Не успела часовая стрелка на Спасской башне дойти до десяти, как на трибунах раздались громкие, долго не смолкавшие рукоплескания. Десятки тысяч глаз устремились на Мавзолей. То подымался по ступеням Мавзолея нескорым, размеренным и в то же время легким шагом Иосиф Виссарионович Сталин.
...Когда ровно в десять утра на рыжем белоногом коне из Спасских ворот к построенным безупречными квадратами войскам коротким галопом выехал Климент Ефремович Ворошилов, я подумал: Не было у нас таких парадов в старой армии!» Тогда фронт объезжался шагом, что уже одно бесцельно утомляло войска и навевало скуку.
Но вот доносятся до уха слова команды:
— На пле-чо! Первый батальон — прямо! Прочие — напра-во!
Сколько лет я этих слов не слыхал!
И затрещали барабаны, и ударил мощный сводный оркестр, приглушавшийся поминутно «ногой» проходивших одна за другой пехотных частей. [751]
Но что же это за невиданная в мире диковина?
За безупречно прошедшими каре пехоты в защитных касках показываются темные линии марширующих в столь же замечательном порядке штатских людей, подвесивших винтовки на боевых ремнях через плечо. Впереди гордо несет знамя старец с седой бородой, а на лицах проходящих уже немолодых мужчин читаешь сознание исполняемого ими какого-то высокого почетного долга. Сомнений нет: это — рабочие, бывшие красногвардейцы, и взгляд их, так же как и всех, кто находится сейчас на трибунах, устремлен в одну точку, к тому, кто приветствует достигнутое в великих трудах единение рабочих и крестьян. Они, рабочие, напоминают мне о тех днях, когда столь мало людей в мире верило в торжество Великой Октябрьской социалистической революции.

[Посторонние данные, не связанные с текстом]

(** * geodesk-rs bridge: result materialisation and result sets

    A shallow embedding of [src/bridge/geodesk_bridge.cpp] and
    [src/bridge/geodesk_bridge.h].

    The bridge owns three kinds of objects through [std::unique_ptr]:
    the [FeatureStore], the [FeatureResult] built by a query, and the
    [FeatureData] copies handed out by [FeatureResult::get].  They are
    modelled as cells of a heap (a finite map from addresses to objects),
    and every member function is a computation in a state-and-exception
    monad over that heap.  The wrapped GeoDesk library is not part of
    the repository; it appears only through the values its accessors
    return and the exceptions its ranges raise. *)

From Stdlib Require Import String Ascii ZArith List.
From Stdlib Require Import Floats.PrimFloat.
From stdpp Require Import base option list gmap strings.

Local Open Scope string_scope.

(** ** Exceptions *)

(** The classes of [std::exception] that the bridge tells apart:
    [std::runtime_error] and [std::out_of_range] are thrown by the bridge
    itself, any other class comes from the wrapped library. *)
Inductive exception_class : Type :=
| Std_exception
| Std_runtime_error
| Std_out_of_range.

Record exception : Type := Exn {
  class_of : exception_class;
  what : string
}.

Но вот и пехота, и рабочие батальоны прошли, стих оркестр, а сердце сильнее забилось.
«Тра-тра-та-та-та...» — это наш старый, знакомый кавалерийский сигнал «Рысь». Неужели появившаяся у Исторического музея конница перейдет в рысь?
Перешла, и глаза впиваются в прекрасных коней, в отличную посадку комсостава.

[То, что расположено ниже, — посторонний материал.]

(** * Cache/sync consistency of the document chatbot (app/app.py)

    A shallow embedding of the SharePoint synchronisation code of
    [app/app.py]: manifest construction ([build_manifest]), change detection
    ([manifests_equal]), remote traversal
    ([collect_files_recursively_from_item]), content retrieval
    ([download_and_extract_text]), the rebuild-and-persist step
    ([rebuild_vectorstore_and_save]) and the orchestrator
    ([maybe_autosync_current_cache]).

    Python dictionaries with string keys are finite maps ([gmap]); the
    stateful code runs in a small state-and-exception monad over an explicit
    world (Streamlit session state, the persistence directory and a trace of
    the external calls made). *)

From Stdlib Require Import ZArith Ascii String List.
From stdpp Require Import base option list gmap strings fin_maps.

Open Scope string_scope.

Set Warnings "-register-all".

(** ** Python values *)

(** The scalar JSON values that the Graph API puts in the fields read by the
    code: [null] (also what [dict.get] gives for a missing key), integers
    and strings. *)
Inductive value :=
| VNone
| VInt (z : Z)
| VStr (s : string).

#[global] Instance value_eq_dec : EqDecision value.
Proof. solve_decision. Defined.

Definition value_encode (v : value) : unit + Z + string :=
  match v with
  | VNone => inl (inl tt)
  | VInt z => inl (inr z)
  | VStr s => inr s
  end.

Definition value_decode (x : unit + Z + string) : value :=
  match x with
  | inl (inl _) => VNone
  | inl (inr z) => VInt z
  | inr s => VStr s
  end.

#[global] Instance value_countable : Countable value.
Proof.
  apply (inj_countable' value_encode value_decode).
  by intros [].
Defined.

(** Python truthiness: [None], [0] and the empty string are falsy. *)
Definition truthy (v : value) : bool :=
  match v with
  | VNone => false
  | VInt z => negb (Z.eqb z 0)
  | VStr s => negb (String.eqb s "")
  end.

(** [d.get(k)] and [d.get(k, dflt)] on a dictionary with string keys. *)
Definition get (k : string) (d : gmap string value) : value :=
  default VNone (d !! k).

Definition get_or (k : string) (dflt : value) (d : gmap string value) : value :=
  default dflt (d !! k).

(** ** Manifests *)

(** The dictionary returned by [build_manifest]; a field is [None] when the
    key is missing, as in the empty manifest [{}] of a file cache. *)
Record manifest := Manifest {
  m_files : option (list (gmap string value));
  m_map : option (gmap value value);
  m_count : option nat
}.

#[global] Instance manifest_eq_dec : EqDecision manifest.
Proof. solve_decision. Defined.

Definition empty_manifest : manifest := Manifest None None None.

(** The reduced descriptor kept in ["files"]: five keys, no [downloadUrl]. *)
Definition reduced (f : gmap string value) : gmap string value :=
  list_to_map
    [ ("id", get "id" f);
      ("name", get "name" f);
      ("etag", get "etag" f);
      ("size", get "size" f);
      ("lastModifiedDateTime", get "lastModifiedDateTime" f) ].

(** The dict comprehension [{f.get("id"): f.get("etag") for f in files}]:
    one assignment per file, in list order. *)
Definition id_etag_map (files : list (gmap string value)) : gmap value value :=
  foldl (fun m f => <[get "id" f := get "etag" f]> m) ∅ files.

(** The (id, etag) pair the comprehension takes from a file. *)
Definition id_etag (f : gmap string value) : value * value :=
  (get "id" f, get "etag" f).

Definition build_manifest (files : list (gmap string value)) : manifest :=
  {| m_files := Some (reduced <$> files);
     m_map := Some (id_etag_map files);
     m_count := Some (length files) |}.

(** [a.get("map") == b.get("map") and a.get("count") == b.get("count")]. *)
Definition manifests_equal (a b : manifest) : bool :=
  bool_decide (m_map a = m_map b) && bool_decide (m_count a = m_count b).

(** Two maps agree as mappings: every key has the same value in both, or is
    missing from both. *)
Definition same_mapping (ma mb : gmap value value) : Prop :=
  ∀ k, ma !! k = mb !! k.

(** Two descriptors with the same id and the same etag, whatever their
    other fields. *)
Definition same_identity (f g : gmap string value) : Prop :=
  get "id" f = get "id" g ∧ get "etag" f = get "etag" g.

(** ** Exceptions and results *)

Inductive exn :=
| RuntimeError (msg : string)
| HTTPError (msg : string)
| TypeError (msg : string)
| OSError (msg : string)
| OtherError (msg : string).

Inductive result (A : Type) :=
| Ok (a : A)
| Raise (e : exn).

Arguments Ok {A} a.
Arguments Raise {A} e.

Definition is_ok {A} (r : result A) : bool :=
  match r with Ok _ => true | Raise _ => false end.

(** ** The remote source *)

(** A Graph driveItem together with the answers the server gives to the
    requests the traversal makes about it.  [i_json] holds the scalar
    properties ([id], [name], [eTag], [size], [lastModifiedDateTime],
    [@microsoft.graph.downloadUrl]); [i_is_file] and [i_is_folder] say
    whether the facets ["file"] and ["folder"] are present; [i_parent_drive]
    is [item.get("parentReference", {}).get("driveId")].  [i_drive_lookup]
    is the outcome of the request made by [drive_id_from_item] (the
    [driveId] found in the answer, if any) and [i_children] the outcome of
    the children request ([raise_for_status], then
    [res.json().get("value", [])]). *)
Inductive item :=
| Item (i_json : gmap string value)
       (i_is_file i_is_folder : bool)
       (i_parent_drive : value)
       (i_drive_lookup : result (option value))
       (i_children : result (list item)).

Definition download_url_key : string := "@microsoft.graph.downloadUrl".

(** [item.get("eTag") or item.get("@microsoft.graph.downloadUrl", "")[:32]].
    The right operand is evaluated only when the eTag is falsy; slicing
    anything but a string raises [TypeError]. *)
Definition item_etag (j : gmap string value) : result value :=
  if truthy (get "eTag" j) then Ok (get "eTag" j)
  else match get_or download_url_key (VStr "") j with
       | VStr s => Ok (VStr (substring 0 32 s))
       | _ => Raise (TypeError "object is not subscriptable")
       end.

(** The descriptor appended by [_walk] for a file item. *)
Definition descriptor_of (j : gmap string value) (etag : value) : gmap string value :=
  list_to_map
    [ ("id", get "id" j);
      ("name", get "name" j);
      ("etag", etag);
      ("size", get "size" j);
      ("lastModifiedDateTime", get "lastModifiedDateTime" j);
      ("downloadUrl", get download_url_key j) ].

(** ** Cache configuration *)

(** The per-cache [config.json]; a field is [None] when its key is missing. *)
Record config := Config {
  c_type : option value;
  c_source : option (gmap string value);
  c_sharepoint : option (gmap string value);
  c_autosync : option bool;
  c_manifest : option manifest
}.

#[global] Instance config_eq_dec : EqDecision config.
Proof. solve_decision. Defined.

Definition empty_config : config := Config None None None None None.

(** [cfg["manifest"] = m]. *)
Definition set_manifest (m : manifest) (cfg : config) : config :=
  {| c_type := c_type cfg;
     c_source := c_source cfg;
     c_sharepoint := c_sharepoint cfg;
     c_autosync := c_autosync cfg;
     c_manifest := Some m |}.

(** What a [config.json] on disk holds: the JSON text of a configuration,
    represented by the dictionary that was dumped, or a truncated text left
    by an interrupted [json.dump], which [json.load] rejects.  ([json.dump]
    writes dictionary keys as strings; the keys of a manifest map are Graph
    ids, which are strings, so loading gives back what was dumped.) *)
Inductive config_file :=
| Valid (cfg : config)
| Garbled.

#[global] Instance config_file_eq_dec : EqDecision config_file.
Proof. solve_decision. Defined.

(** How [write_cache_config] can fail: before the file is opened for
    writing ([os.makedirs] or [open] raises), or after ([json.dump] raises
    on the already truncated file). *)
Inductive fs_failure :=
| FailBeforeOpen (e : exn)
| FailDuringDump (e : exn).

(** ** Observable calls *)

Inductive event :=
| EvTokenRequest
| EvShareMeta (link : value) (token : string)
| EvDriveLookup (item_id : value)
| EvChildren (drive_id current_id : value)
| EvDownload (url : value)
| EvExtract (name : value)
| EvBuild (cache text : string)
| EvSaveIndex (cache : string)
| EvWriteConfig (cache : string) (cfg : config)
| EvToast (cache : string)
| EvWarning (e : exn).

(** Calls that only read from the remote source. *)
Definition is_remote_read (ev : event) : bool :=
  match ev with
  | EvTokenRequest | EvShareMeta _ _ | EvDriveLookup _ | EvChildren _ _ => true
  | _ => false
  end.

Definition is_download (ev : event) : bool :=
  match ev with EvDownload _ | EvExtract _ => true | _ => false end.

Definition is_build (ev : event) : bool :=
  match ev with EvBuild _ _ => true | _ => false end.

Definition is_save_index (ev : event) : bool :=
  match ev with EvSaveIndex _ => true | _ => false end.

Definition is_write_config (ev : event) : bool :=
  match ev with EvWriteConfig _ _ => true | _ => false end.

Definition is_warning (ev : event) : bool :=
  match ev with EvWarning _ => true | _ => false end.

(** The URLs requested by the downloads of a trace, in order. *)
Definition requested_urls (evs : list event) : list value :=
  omap (fun ev => match ev with EvDownload url => Some url | _ => None end) evs.

(** Rebuilds, index saves and config writes. *)
Definition is_mutation (ev : event) : bool :=
  is_build ev || is_save_index ev || is_write_config ev.

Section Sync.

(** The query engine, the vector store it is built on and the on-disk
    storage of vector stores belong to [qa_engine]; they stay abstract. *)
Context {QA VS Store : Type}.

(** ** World and environment *)

Record world := World {
  session_qa : option QA;                  (* st.session_state.qa *)
  session_cache : option string;           (* st.session_state.current_cache_name *)
  config_files : gmap string config_file;  (* persisted_data/<name>/config.json *)
  index_store : Store;                     (* persisted vector stores *)
  trace : list event
}.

На рысях же проходит и артиллерия в конных запряжках: первая батарея на рыжих. «Неужели вторая пройдет на вороных? Так и есть. А третья — на гнедых? Быть не может!» — думаю я. И радостно становится, что русские военные традиции сохранены.
Долгий и несмолкаемый грохот артиллерийских и танковых дивизионов, равно как и рокот воздушных птиц, возвращает меня к действительности, и хочется снять шляпу не только перед знаменами, заслуженными в боях, но и перед рабочими и техниками, превратившими мою родину из кабальной — в могучую, гордую, независимую от заграницы страну.
Парад окончен. Но как раз тут начинается еще то, что без слов говорит о произошедших за двадцать лет переменах в сознании людей. С обеих сторон красного здания музея на площадь стали вливаться неудержимыми потоками колонны ликующего народа.
Плакаты, реявшие над колоннами демонстрантов, говорили о труде, а звуки гармоник и народных оркестров отражали радость жизни.
Шли интеллигенты, шли рабочие, шли старики, и девушки, и матери с детьми на руках. Молодые не знали черных пятен прошлого, но и мы, молодые душой старики, их в подобные минуты забывали, сливаясь в тот единый народный монолит, который показал свою твердость как в дни войны, так и в годины труда, созидающего светлое будущее нашей бессмертной Родины.
«Так вот она — новая революционная дисциплина! — подумал я.— Не она ли руководила и мной все двадцать лет революции?»
Я родился под счастливой звездой и желаю тебе, мой читатель, быть столь же счастливым, каким чувствовал я себя в это радостное первомайское утро!